At the Lamot, a handsome conference and cultural center in the heart of the old town, refashioned out of a former brewery, one entered the exhibit from the main lobby by ascending a narrow, enclosed stairwell, to emerge on an upper floor into the near-total darkness of the exhibition. Its space was lit only by dramatic spotlighting and by the illumination of display cases. Partitions dividing the space were often canted, and traffic pathways irregularly composed. The whole experience, of starting at one point and following a winding, narrow passageway into a dark, uncertain reality, resembled nothing so much as a kind of postmodern labyrinth. Hadid’s design drew attention to its own intentionality, of a deliberately novel space and its theatrical presentations, at the expense of normal traffic flow and the visibility of objects. The intense spotlighting on Meit’s marble Madonna and Child(cat. 122), for example, cast deep, black shadows that obliterated parts of the surface and distorted the sculpture’s volumes, while the bright lights on Van Orley’s Gethsemane tapestry (cat. 105) caused the gold and silver threads to visually “pop,” an experience utterly alien to the candlelight and daylight viewings of Margaret’s day.

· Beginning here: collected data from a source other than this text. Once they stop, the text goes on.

Lemma add_objs_marked d0 objs l done_ d :
  covers d0 -> StronglySorted before objs -> (forall o, o ∈ objs -> inside d0 o) ->
  l ++ done_ ≡ₚ objs -> marked d0 done_ d ->
  exists d', add_objs d0 l d = Some (tt, d') /\ marked d0 (reverse l ++ done_) d'.
Proof.
  intros Hc Hs Hin. revert done_ d. induction l as [| o l IH]; intros done_ d Hp Hm; simpl; [eauto |].
  assert (Ho : inside d0 o).
  { apply Hin. rewrite <- Hp. by left. }
  assert (inside d o) by (unfold inside; by rewrite (m_count _ _ _ Hm)).
  assert (covers d).
  { rewrite (m_rest _ _ _ Hm). destruct Hc as [H1 H2 H3]. split; [done | done |].
    rewrite <- (m_count _ _ _ Hm) in H3. exact H3. }
  assert (obj_addr shift d0 o = obj_addr shift d o) as -> by (rewrite (m_rest _ _ _ Hm); done).
  mrun (add_obj_run d o ltac:(done) ltac:(done)).
  assert (disjoint objs) as Hd.
  { apply sorted_objs; [done |]. intros x Hx. destruct (Hin x Hx). lia. }
  destruct (IH (o :: done_) (apply (add_one d o) d)) as (d' & Hrun & Hm').
  - rewrite <- Hp. simpl. symmetry. apply Permutation_middle.
  - apply marked_step; [done | | apply Ho |].
    + assert (o :: l ++ done_ ≡ₚ l ++ o :: done_) as Hp2 by apply Permutation_middle.
      apply (disjoint_perm _ (l ++ o :: done_)) in Hd; [| rewrite <- Hp; done].
      clear - Hd. induction l as [| x l IHl]; [done |]. apply IHl. by apply disjoint_cons in Hd.
    + intros i. transitivity (live (lo i) (lo i + R) objs).
      * rewrite <- partial_start. pose proof (partial_bits_nonneg objs i).
        assert (start_bits objs i = start_bits l i + start_bits (o :: done_) i) as ->.
        { unfold start_bits. rewrite <- sum_of_app. apply sum_of_perm. rewrite <- Hp. simpl.
          apply Permutation_middle. }
        pose proof (start_bits_nonneg l i). lia.
      * destruct grain_region as (_ & ? & _).
        pose proof (live_bound (lo i) (lo i + R) objs Hs ltac:(lia)). lia.
  - exists d'. split; [done |]. by rewrite reverse_cons, <- app_assoc.
Qed.
(** C1. Compaction slides the objects together.  Let the objects of the bit map be added, in
    any order, to empty summary data, let the space of the regions from [a] to
    [a + n], which no object enters from outside, be summarised into a target that
    its live words fit into, and let the new addresses of any objects of the space be
    computed, in any order and any number of times.  Everything succeeds; the new
    address of an object is that of the target plus the sizes of the objects of
    the space before it; so objects keep their order and do not overlap, and, when
    the target does not begin after the space, none moves up. *)
Theorem compaction_slides (shift : Z) (pm : ParMarkBitMap.ParMarkBitMap) (objs l : list obj)
    (d : ParallelCompactData) (s : SplitInfo) (a : Z) (n : nat) (e w target_end : Z) (os : list obj)
    (Hshift : 0 <= shift <= 5) (Hr : ParMarkBitMap.repr pm objs) (Hd : attached shift pm d)
    (Hu : unmarked d) (Hbf : forall i r, rd d i = Some r -> _blocks_filled r = false)
    (Hl : l ≡ₚ objs) (Hs : forall j, a <= j < a + Z.of_nat n -> is_split s j = false)
    (Ha : 0 <= a) (Hn : a + Z.of_nat n <= region_count d)
    (He0 : 0 <= e) (He : 65536 * (a + Z.of_nat n - 1) < e <= 65536 * (a + Z.of_nat n))
    (Hx : forall o, o ∈ objs -> ~ crosses shift o a) (Hw : 0 <= w)
    (Hos : forall o, o ∈ os -> o ∈ objs /\ a <= o.1 / region_bits shift < a + Z.of_nat n) :
  let total := 2 ^ shift * live (a * region_bits shift) ((a + Z.of_nat n) * region_bits shift) objs in
  let target := _region_start d + 8 * w in
  w + total <= 65536 * region_count d -> target + 8 * total <= target_end ->
  let new o := target + 8 * words_left shift objs a o in
  (exists d', compaction shift pm s d l (region_to_addr d a) (_region_start d + 8 * e) target target_end os d
     = Some ((Fits (target + 8 * total), new <$> os), d')) /\
  (forall o o', o ∈ os -> o' ∈ os -> before o o' -> new o + 8 * obj_words shift o <= new o') /\
  (w <= 65536 * a -> forall o, o ∈ os -> new o <= obj_addr shift d o).
Proof.
  intros total target Hfit Hend new. pose proof (objs_sorted pm objs Hr) as Hsort.
  destruct (grain_region shift Hshift) as (HG & HR & HGR).
  assert (forall o, o ∈ os -> a * region_bits shift <= o.1) as Hlo.
  { intros o Ho. destruct (Hos o Ho) as [_ Hq]. pose proof (region_bounds shift Hshift o.1). nia. }
  split_and!.
  - destruct (marking_run shift d objs l) as (d1 & Hmark & Hm);
      [done | apply Hd | done | done | by apply (repr_inside shift pm) | done |].
    pose proof (m_count _ _ _ _ Hm) as Hmc.
    assert (_region_start d1 = _region_start d) as Hst by (rewrite (m_rest _ _ _ _ Hm); done).
    assert (covers d1) as Hc1.
    { destruct (a_covers _ _ _ Hd) as [H1 H2 H3]. split; rewrite ?Hst, ?Hmc; done. }
    assert (words_before d1 a n = total) as Htot
      by (apply (words_before_marked shift Hshift pm objs Hr d); done || lia).
    destruct (summarize_run s d1 a n e w target_end) as (d2 & Hsum & Hz); try done; try lia.
    { intros j. unfold words_of. destruct (rd d1 j) as [r |] eqn:Hj; [| lia].
      destruct (marked_sizes shift Hshift d objs d1 j r Hm Hsort Hj) as (_ & _ & _ & Hb). done. }
    assert (ready shift pm objs a n target d2) as Hy
      by (apply (summarized_ready shift Hshift pm objs Hr d d1); done || lia).
    destruct (new_pointers_run shift pm objs a n target d2 os Hshift Hr Hy Hos) as (d3 & Hnew & _).
    exists d3. unfold compaction. mrun Hmark.
    assert (region_to_addr d a = region_to_addr d1 a) as -> by (unfold region_to_addr; by rewrite Hst).
    unfold target. rewrite <- Hst. mrun Hsum.
    assert (obj_addr shift d <$> os = obj_addr shift d2 <$> os) as ->.
    { apply list_fmap_ext. intros i o _. unfold obj_addr.
      rewrite (z_rest _ _ _ _ _ Hz). simpl. by rewrite Hst. }
    mrun Hnew. rewrite M_ret_run, Htot.
    replace (_region_start d1 + 8 * w + 8 * total) with (_region_start d1 + 8 * (w + total)) by lia.
    do 3 f_equal. apply list_fmap_ext. intros i o Hi. unfold new.
    rewrite words_left_live; [done | by apply (objs_disjoint pm) | | done].
    apply Hos. by apply list_elem_of_lookup_2 in Hi.
  - intros o o' Ho Ho' Hb. unfold new. destruct (Hos o Ho) as [Hob _], (Hos o' Ho') as [Hob' _].
    pose proof (words_left_order shift Hshift pm objs Hr a o o' Hx Hob Hob' (Hlo o Ho) Hb). lia.
  - intros Hwa o Ho. destruct (Hos o Ho) as [Hob _].
    pose proof (words_left_down shift Hshift pm objs Hr a o Hx Hob (Hlo o Ho)).
    unfold new, target, obj_addr. lia.
Qed.

(** The words of a bit map with the given bits set. *)
Definition bit_words (bits : list Z) (n : nat) : list Z :=
  (fun w => sum_of (fun b => if b / 64 =? w then 2 ^ (b mod 64) else 0) bits) <$> zseq 0 n.

(** The bit map of the objects of the sample, with 32 words to a bit. *)
Definition sample_map : ParMarkBitMap.ParMarkBitMap :=
  ParMarkBitMap.mkParMarkBitMap 524288 131072
    (BitMap.mkBitMap (bit_words [3; 2000; 3000] 64) 4096)
    (BitMap.mkBitMap (bit_words [5; 2100; 3000] 64) 4096) 1024.

#[local] Existing Instance BitMap.wf_dec.

Lemma sample_map_repr : ParMarkBitMap.repr sample_map [(3, 5); (2000, 2100); (3000, 3000)].
Proof.
  split; try done; try decide_now.
  - repeat constructor; unfold ParMarkBitMap.before; simpl; lia.
  - apply ParMarkBitMap.bits_by_evaluation. by vm_compute.
  - apply (ParMarkBitMap.bits_by_evaluation _ snd). by vm_compute.
Qed.

(** The space of the two regions is compacted onto itself. *)
Lemma compaction_slides_witness :
  exists d', compaction 5 sample_map clear_split sample_data [(2000, 2100); (3000, 3000); (3, 5)]
      524288 (524288 + 8 * 131072) 524288 1572864 [(3000, 3000); (3, 5); (2000, 2100)] sample_data =
    Some ((Fits (524288 + 8 * 3360), [524288 + 8 * 3328; 524288; 524288 + 8 * 96]), d').
Proof.
  destruct (compaction_slides 5 sample_map [(3, 5); (2000, 2100); (3000, 3000)]
    [(2000, 2100); (3000, 3000); (3, 5)] sample_data clear_split 0 2 131072 0 1572864
    [(3000, 3000); (3, 5); (2000, 2100)]) as [(d' & Hrun) _].
  - lia.
  - apply sample_map_repr.
  - split; [apply sample_covers | done | by vm_compute | by vm_compute].
  - apply initialize_unmarked.
  - intros i r ->%initialize_zero. done.
  - apply (Permutation_app_comm [(2000, 2100); (3000, 3000)] [(3, 5)]).
  - intros j _. unfold is_split. by rewrite andb_false_r.
  - lia.
  - by vm_compute.
  - lia.
  - lia.
  - intros o Ho. unfold crosses. rewrite !elem_of_cons, elem_of_nil in Ho.
    destruct Ho as [-> | [-> | [-> | []]]]; simpl; lia.
  - lia.
  - intros o Ho. rewrite !elem_of_cons, elem_of_nil in Ho.
    destruct Ho as [-> | [-> | [-> | []]]]; (split; [set_solver |]); by vm_compute.
  - by vm_compute.
  - by vm_compute.
  - exists d'. exact Hrun.
Defined.

End NewPointers.
(** ** Finding the space of an address *)

Lemma index_loop_found p : forall l i j g,
  l !! j = Some g -> MutableSpace.contains (_space g) p = true ->
  (forall j' g', (j' < j)%nat -> l !! j' = Some g' -> MutableSpace.contains (_space g') p = false) ->
  index_loop l i p = i + Z.of_nat j.
Proof.
  induction l as [| h l IH]; intros i j g Hg Hc Hb; [done |]. cbn [index_loop].
  destruct j as [| j]; [injection Hg as ->; rewrite Hc; lia |].
  rewrite (Hb O h ltac:(lia) eq_refl). rewrite (IH (i + 1) j g); [lia | done | done |].
  intros j' g' Hj Hg'. apply (Hb (S j') g'); [lia | done].
Qed.

Lemma index_loop_none p l i :
  (forall j g, l !! j = Some g -> MutableSpace.contains (_space g) p = false) -> index_loop l i p = -1.
Proof.
  revert i. induction l as [| h l IH]; intros i Hb; [done |]. cbn [index_loop].
  rewrite (Hb O h eq_refl). apply IH. intros j g Hg. by apply (Hb (S j) g).
Qed.

(** Clearing does not change a new layout. *)
Lemma laid_out_cleared l start end_ sz n : laid_out l start end_ sz n -> laid_out (map cleared l) start end_ sz n.
Proof.
  assert (forall j g b e, l !! j = Some g -> empty_space g b e ->
    exists g', map cleared l !! j = Some g' /\ empty_space g' b e) as H.
  { intros j g b e Hg (Hb & He & Ht). exists (cleared g). split; [| done].
    change (map cleared l) with (cleared <$> l). by rewrite list_lookup_fmap, Hg. }
  intros (Hl & (g & Hg & He) & Hj). split; [by rewrite length_map |]. split; [eauto |].
  intros j Hj1. destruct (Hj j Hj1) as (gj & Hgj & Hej). eauto.
Qed.

(** The index of the space that an address of the old generation is in. *)
Definition space_of (start sz : Z) (n : nat) (p : Z) : Z :=
  if p <? start + 8 * sz * Z.of_nat n then (p - start) / (8 * sz) + 1 else 0.

Lemma contains_empty g b e p :
  empty_space g b e -> MutableSpace.contains (_space g) p = (b <=? p) && (p <? e).
Proof. intros (<- & <- & _). done. Qed.
(* ===== verification/Segments.v ===== *)
(** * Segments of a collection space

    The invariant of a space of collections of [bda/mutableBDASpace.cpp] while objects
    are allocated in it, and that [push_container] and [allocate_element] keep it: the
    segments tile the space from its bottom to its top in the order of the queue, the
    blocks handed out tile each segment from its start to its top, the summary data maps
    every address of a segment to its container, and the start of every block is
    recorded.  A new segment gets a new header, or, in memory that had containers before a
    collection, one of the headers registered for it. *)

From Stdlib Require Import ZArith Lia.
From stdpp Require Import base numbers gmap sorting list.
From S2P Require Import Prelude GlobalDefs Floats MemRegion VirtualSpace MutableSpace BitMap.
From S2P Require Import ParMarkBitMap Container GenQueue BDARegion ObjectStartArray.
From S2P Require Import CompactData Compaction CGRPSpace MutableBDASpace BDALayout.

Local Open Scope Z_scope.

Module Segments.
Import Container CGRPSpace BDALayout.

(** ** Runs on the parts of the world *)

Lemma on_headers_run {A} (m : M heap A) w x h :
  m (headers w) = Some (x, h) -> on_headers m w = Some (x, set_headers w h).
Proof. intros H. unfold on_headers. by rewrite H. Qed.
(* ===== verification/SegmentPar.v ===== *)
(** * Racing allocations in the segments of a container

    The loop of [MutableBDASpace::allocate_element] and [allocate_plab] that tries the
    segments of a container ([bda/mutableBDASpace.cpp]), run by any number of threads at
    once.  A step is one access to shared memory: the read of a top with the test
    against the end, the exchange of the top, the read of the link to the next segment, or
    the record of the start of the block.  The chain stays as it is: a call that passes the last
    segment, where the code goes on to link a new one, leaves the loop. *)

From Stdlib Require Import ZArith Lia.
From stdpp Require Import base numbers gmap relations list.
From S2P Require Import Prelude GlobalDefs MemRegion VirtualSpace MutableSpace Container GenQueue.
From S2P Require Import ObjectStartArray CompactData CGRPSpace MutableBDASpace Segments.

Local Open Scope Z_scope.

Module SegmentPar.
Import Container.

(** The call is at the segment [seg]: about to read its top; about to exchange it for
    the value [old] it read; about to read the link, having found no room; about to
    record the block at [p]; returned [p]; or past the last segment. *)
Inductive pc :=
| At (seg : Z)
| Cas (seg old : Z)
| Next (seg : Z)
| Mark (seg p : Z)
| Ret (seg p : Z)
| Miss (seg : Z).

Record thread := mkThread { th_size : Z; th_pc : pc }.

Record state := mkState { hp : heap; arr : ObjectStartArray.ObjectStartArray; threads : list thread }.

Definition thread_step (h : heap) (a : ObjectStartArray.ObjectStartArray) (size : Z) (p : pc)
    : option (heap * ObjectStartArray.ObjectStartArray * pc) :=
  match p with
  | At seg =>
      k ← h !! seg;
      if hw_add (_top k) size <? _end k then Some (h, a, Cas seg (_top k)) else Some (h, a, Next seg)
  | Cas seg old =>
      k ← h !! seg;
      if _top k =? old then Some (<[seg := with_top k (hw_add old size)]> h, a, Mark seg old)
      else Some (h, a, At seg)
  | Next seg =>
      k ← h !! seg;
      if _next_segment k =? NULL then Some (h, a, Miss seg) else Some (h, a, At (_next_segment k))
  | Mark seg p => a ← ObjectStartArray.allocate_block a p; Some (h, a, Ret seg p)
  | Ret _ _ | Miss _ => None
  end.

Inductive step : state -> state -> Prop :=
| step_thread s i th h a p :
    threads s !! i = Some th ->
    thread_step (hp s) (arr s) (th_size th) (th_pc th) = Some (h, a, p) ->
    step s (mkState h a (<[i := mkThread (th_size th) p]> (threads s))).

(** Calls with their sizes and the segments they start from. *)
Definition initial (h : heap) (a : ObjectStartArray.ObjectStartArray) (calls : list (Z * Z)) : state :=
  mkState h a ((fun c => mkThread (fst c) (At (snd c))) <$> calls).

Definition returned (th : thread) : bool :=
  match th_pc th with Ret _ _ | Miss _ => true | _ => false end.

(** The words a call has been given in the segment [x]. *)
Definition given (x : Z) (th : thread) : Z :=
  match th_pc th with
  | Mark seg _ | Ret seg _ => if seg =? x then th_size th else 0
  | _ => 0
  end.

(** The block of a call. *)
Definition block (th : thread) : option (Z * Z) :=
  match th_pc th with Mark seg p | Ret seg p => Some (seg, p) | _ => None end.

(** ** The invariant *)

Section Race.
Context (h0 : heap) (N : Z) (starts : list Z) (base : Z).

(** The segments at the start: their free parts are words of the generation, and their
    links lead to segments. *)
Definition segments_ok : Prop :=
  forall x k, h0 !! x = Some k ->
    0 <= _top k < 2 ^ 63 /\ _top k mod 8 = 0 /\ base <= _top k /\ _end k <= base + 512 * N /\ _end k < 2 ^ 63 /\
    (_next_segment k = NULL \/ is_Some (h0 !! _next_segment k)).

(** The header of [x] now; only its top has moved. *)
Definition now (s : state) (x : Z) (k0 k : container) : Prop :=
  h0 !! x = Some k0 /\ hp s !! x = Some k.

Record inv (s : state) : Prop := {
  inv_dom : forall x, is_Some (hp s !! x) <-> is_Some (h0 !! x);
  inv_sizes : Forall (fun th => 0 < th_size th < 2 ^ 60) (threads s);
  inv_head : forall x k0 k, now s x k0 k ->
    k = with_top k0 (_top k0 + 8 * sum_of (given x) (threads s)) /\
    (_top k < _end k0 \/ _top k = _top k0);
  inv_at : forall th seg, th ∈ threads s -> th_pc th = At seg -> is_Some (h0 !! seg);
  inv_cas : forall th seg old, th ∈ threads s -> th_pc th = Cas seg old ->
    exists k0 k, now s seg k0 k /\ _top k0 <= old <= _top k /\ old + 8 * th_size th < _end k0 /\ old mod 8 = 0;
  inv_full : forall th seg, th ∈ threads s -> th_pc th = Next seg \/ th_pc th = Miss seg ->
    exists k0 k, now s seg k0 k /\ _end k0 <= _top k + 8 * th_size th;
  inv_last : forall th seg, th ∈ threads s -> th_pc th = Miss seg ->
    exists k0, h0 !! seg = Some k0 /\ _next_segment k0 = NULL;
  inv_block : forall th seg p, th ∈ threads s -> block th = Some (seg, p) ->
    exists k0 k, now s seg k0 k /\ _top k0 <= p /\ p mod 8 = 0 /\ p + 8 * th_size th <= _top k /\
      p + 8 * th_size th < _end k0;
  inv_disjoint : forall i j th th' seg p p',
    threads s !! i = Some th -> threads s !! j = Some th' -> i <> j ->
    block th = Some (seg, p) -> block th' = Some (seg, p') ->
    p + 8 * th_size th <= p' \/ p' + 8 * th_size th' <= p;
  inv_array : ObjectStartArray.wf (arr s) N /\ ObjectStartArray.base (arr s) = base /\
    exists marks, ObjectStartArray.records (arr s) N (starts ++ marks) /\
      forall p, p ∈ marks <-> exists th seg, th ∈ threads s /\ th_pc th = Ret seg p
}.

Lemma elem_of_insert_other {A} (l : list A) i (t x y : A) : l !! i = Some t -> y ∈ l -> y <> t -> y ∈ <[i := x]> l.
Proof.
  intros Hi [j Hj]%list_elem_of_lookup_1 Hne. apply list_elem_of_lookup. exists j.
  rewrite list_lookup_insert_ne; [done |]. intros ->. congruence.
Qed.

(** The calls that have returned a block, after a step of one that has not. *)
Lemma marks_insert (l : list thread) i th th' (p : Z) :
  l !! i = Some th -> (forall seg q, th_pc th <> Ret seg q) ->
  (exists t seg, t ∈ <[i := th']> l /\ th_pc t = Ret seg p) <->
  (exists seg, th_pc th' = Ret seg p) \/ exists t seg, t ∈ l /\ th_pc t = Ret seg p.
Proof.
  intros Hi Hth. split.
  - intros (t & seg & Ht & E). apply elem_of_insert_inv in Ht as [-> | Ht]; eauto.
  - intros [(seg & E) | (t & seg & Ht & E)].
    + exists th', seg. split; [| done]. apply list_elem_of_lookup. exists i. apply list_lookup_insert_eq.
      by eapply lookup_lt_Some.
    + exists t, seg. split; [| done]. apply (elem_of_insert_other _ _ th); [done | done |]. intros ->. by eapply Hth.
Qed.

(** A step that gives nothing. *)
Lemma segment_inv_quiet s i th p :
  inv s -> threads s !! i = Some th -> block th = None -> returned th = false ->
  (forall seg q, p <> Mark seg q /\ p <> Ret seg q) ->
  (forall seg, p = At seg -> is_Some (h0 !! seg)) ->
  (forall seg old, p = Cas seg old -> exists k0 k, now s seg k0 k /\ _top k0 <= old <= _top k /\
     old + 8 * th_size th < _end k0 /\ old mod 8 = 0) ->
  (forall seg, p = Next seg \/ p = Miss seg -> exists k0 k, now s seg k0 k /\ _end k0 <= _top k + 8 * th_size th) ->
  (forall seg, p = Miss seg -> exists k0, h0 !! seg = Some k0 /\ _next_segment k0 = NULL) ->
  inv (mkState (hp s) (arr s) (<[i := mkThread (th_size th) p]> (threads s))).
Proof.
  intros [Hd Hs Hh Ha Hc Hf Hl Hb Hdj Harr] Hi Hbl Hret Hp Hp1 Hp2 Hp3 Hp4. set (th' := mkThread (th_size th) p).
  assert (block th' = None) as Hbl' by (destruct p as [| | | seg q | seg q |]; try done; by destruct (Hp seg q)).
  assert (forall x, sum_of (given x) (<[i := th']> (threads s)) = sum_of (given x) (threads s)) as Hsum.
  { intros x. rewrite (sum_of_insert _ _ _ th) by done.
    assert (given x th = 0) as -> by (unfold given, block in *; by destruct (th_pc th)).
    assert (given x th' = 0) as -> by (unfold given, block in *; by destruct (th_pc th')). lia. }
  split; cbn [hp arr threads]; try done.
  - apply Forall_insert; [done |]. by apply (Forall_lookup_1 _ _ _ _ Hs Hi).
  - intros x k0 k Hn. rewrite Hsum. by apply Hh.
  - intros t seg Ht E. apply elem_of_insert_inv in Ht as [-> | Ht]; eauto.
  - intros t seg old Ht E. apply elem_of_insert_inv in Ht as [-> | Ht]; [by apply Hp2 | by apply (Hc t)].
  - intros t seg Ht E. apply elem_of_insert_inv in Ht as [-> | Ht]; [by apply Hp3 | by apply (Hf t)].
  - intros t seg Ht E. apply elem_of_insert_inv in Ht as [-> | Ht]; [by apply Hp4 | by apply (Hl t)].
  - intros t seg q Ht E. apply elem_of_insert_inv in Ht as [-> | Ht]; [congruence | by apply (Hb t)].
  - intros j j' t t' seg q q' Hj Hj' Hne E E'.
    apply list_lookup_insert_Some in Hj as [(-> & <- & _) | (_ & Hj)]; [congruence |].
    apply list_lookup_insert_Some in Hj' as [(-> & <- & _) | (_ & Hj')]; [congruence |].
    by apply (Hdj j j' t t' seg).
  - destruct Harr as (Hw & Hbase & marks & Hrec & Hm). split; [done |]. split; [done |]. exists marks.
    split; [done |]. intros q. rewrite Hm, (marks_insert _ _ th) by first [done | intros ? ? E; unfold returned in Hret; by rewrite E in Hret].
    split; [by right |]. intros [(seg & E) | ?]; [| done]. by destruct (Hp seg q).
Qed.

Even these contemporary excesses, however, could not diminish the substantial achievements of the exhibit. The organizers and authors, most of all, Dagmar Eichberger, are to be congratulated on an exhibition that illuminated the two Margarets from so many useful perspectives; that brought together such a varied, representative, and beautiful grouping of works; and that resulted in a catalogue as exemplary in its scholarship and production values as this one is.